Task directions> In the records below, find the line containing "rq_idempotency_key : IdempotencyKey;"; give it again exactly, along with every line that follows, and nothing else.

Supplied records>
(* ===== verification/RunContract.v ===== *)
(** * Run contracts (src/src/app_core/run.rs, ids.rs, contracts.rs, policy.rs)

    The validated data the application boundary exchanges: identifiers, the run
    lifecycle graph, requests, snapshots, event pages, capability sets and the
    policy that decides which command a capability set permits. *)
From stdpp Require Import base list strings sorting.
From Stdlib Require Import ZArith Lia.
From S2P Require Import Prelude RustStr External.

Open Scope Z_scope.
Open Scope rust_scope.

(** ** Identifiers *)
(** [ValidationError] carries its static message. *)
Record ValidationError := mkValidationError { ve_message : string }.
Inductive IdError := mkIdError.

Definition RunId := string.
Definition ConversationId := string.
Definition IdempotencyKey := string.

Definition MAX_INPUT_BYTES : Z := 32 * 1024.
Definition MAX_LABELS : Z := 16.
Definition MAX_LABEL_BYTES : Z := 64.
Definition MAX_IDEMPOTENCY_KEY_BYTES : Z := 128.
Definition MAX_FAILURE_CODE_BYTES : Z := 64.
Definition MAX_FAILURE_MESSAGE_BYTES : Z := 2048.
Definition MAX_CONVERSATION_TITLE_BYTES : Z := 256.
Definition MAX_TIMESTAMP_BYTES : Z := 64.
Definition MAX_RUN_EVENT_PAGE : Z := 16.

(** [char::is_control() && !matches!(c, '\n' | '\r' | '\t')] *)
Definition is_forbidden_control (c : Z) : bool :=
  is_control c && negb ((c =? 10) || (c =? 13) || (c =? 9)).

Definition validate_text (value : string) (max_bytes : Z) (message : string)
    : result ValidationError unit :=
  if bool_decide (trim (chars value) = []) || (max_bytes <? slen value)
     || existsb is_forbidden_control (chars value)
  then Err (mkValidationError message)
  else Ok tt.

(** [byte.is_ascii_alphanumeric() || matches!(byte, b'-' | b'_' | b'.' | b':')] *)
Definition is_identifier_byte (b : Z) : bool :=
  is_ascii_alphanumeric b || (b =? 45) || (b =? 95) || (b =? 46) || (b =? 58).

Definition validate_identifier (value : string) (max_bytes : Z) (message : string)
    : result ValidationError unit :=
  if is_empty value || (max_bytes <? slen value)
     || negb (forallb is_identifier_byte (bytes value))
  then Err (mkValidationError message)
  else Ok tt.

Definition IdempotencyKey_from_str (value : string) : result ValidationError IdempotencyKey :=
  let? _ := validate_identifier value MAX_IDEMPOTENCY_KEY_BYTES "invalid idempotency key" in
  Ok value.

Section WithExternal.
Context `{External}.

(** [string_uuid_id!]: the [FromStr] of [RunId] and [ConversationId]. *)
Definition id_from_str (value : string) : result IdError string :=
  match uuid_canonical value with
  | None => Err mkIdError
  | Some parsed => if bool_decide (parsed = value) then Ok value else Err mkIdError
  end.

Definition parse_timestamp (value : string) : result ValidationError Z :=
  if is_empty value || (MAX_TIMESTAMP_BYTES <? slen value)
  then Err (mkValidationError "invalid RFC 3339 timestamp")
  else ok_or (parse_from_rfc3339 value) (mkValidationError "invalid RFC 3339 timestamp").
End WithExternal.

(** ** The lifecycle graph *)
Inductive RunState :=
| Queued | Starting | Running | CancelRequested
| Succeeded | Failed | Cancelled | Interrupted.

#[export] Instance RunState_eq_dec : EqDecision RunState.
Proof. solve_decision. Defined.

Module RunStateOps.
Definition is_terminal (s : RunState) : bool :=
  match s with
  | Succeeded | Failed | Cancelled | Interrupted => true
  | _ => false
  end.

Definition transition_valid (s next : RunState) : bool :=
  match s with
  | Queued =>
      match next with
      | Starting | CancelRequested | Cancelled | Failed | Interrupted => true | _ => false
      end
  | Starting =>
      match next with
      | Running | CancelRequested | Cancelled | Failed | Interrupted => true | _ => false
      end
  | Running =>
      match next with
      | CancelRequested | Succeeded | Failed | Cancelled | Interrupted => true | _ => false
      end
  | CancelRequested =>
      match next with
      | Succeeded | Failed | Cancelled | Interrupted => true | _ => false
      end
  | Succeeded | Failed | Cancelled | Interrupted => false
  end.

Definition validate_transition (s next : RunState) : result ValidationError unit :=
  if transition_valid s next then Ok tt
  else Err (mkValidationError "invalid run state transition").
End RunStateOps.
Import RunStateOps.

(** ** Requests and queries *)
Inductive RunMode := Interactive | OneShot | Background | Automation.
Inductive BackendSelection := Cursor | Abi | FoundationModels | Grok.
#[export] Instance BackendSelection_eq_dec : EqDecision BackendSelection.
Proof. solve_decision. Defined.

(** The derived [PartialOrd]: declaration order. *)
Definition mode_rank (m : RunMode) : Z :=
  match m with Interactive => 0 | OneShot => 1 | Background => 2 | Automation => 3 end.
Definition backend_rank (b : BackendSelection) : Z :=
  match b with Cursor => 0 | Abi => 1 | FoundationModels => 2 | Grok => 3 end.

(** [slice.windows(2).any(|pair| pair[0] >= pair[1])] *)
Fixpoint windows_unordered {A} (rank : A -> Z) (l : list A) : bool :=
  match l with
  | x :: ((y :: _) as r) => (rank y <=? rank x) || windows_unordered rank r
  | _ => false
  end.

Record RunRequest := mkRunRequest {
  rq_idempotency_key : IdempotencyKey;
  rq_conversation_id : option ConversationId;
  rq_mode : RunMode;
  rq_backend : BackendSelection;
  rq_input : string;
  rq_labels : list string;
}.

Solution>
  rq_idempotency_key : IdempotencyKey;
  rq_conversation_id : option ConversationId;
  rq_mode : RunMode;
  rq_backend : BackendSelection;
  rq_input : string;
  rq_labels : list string;
}.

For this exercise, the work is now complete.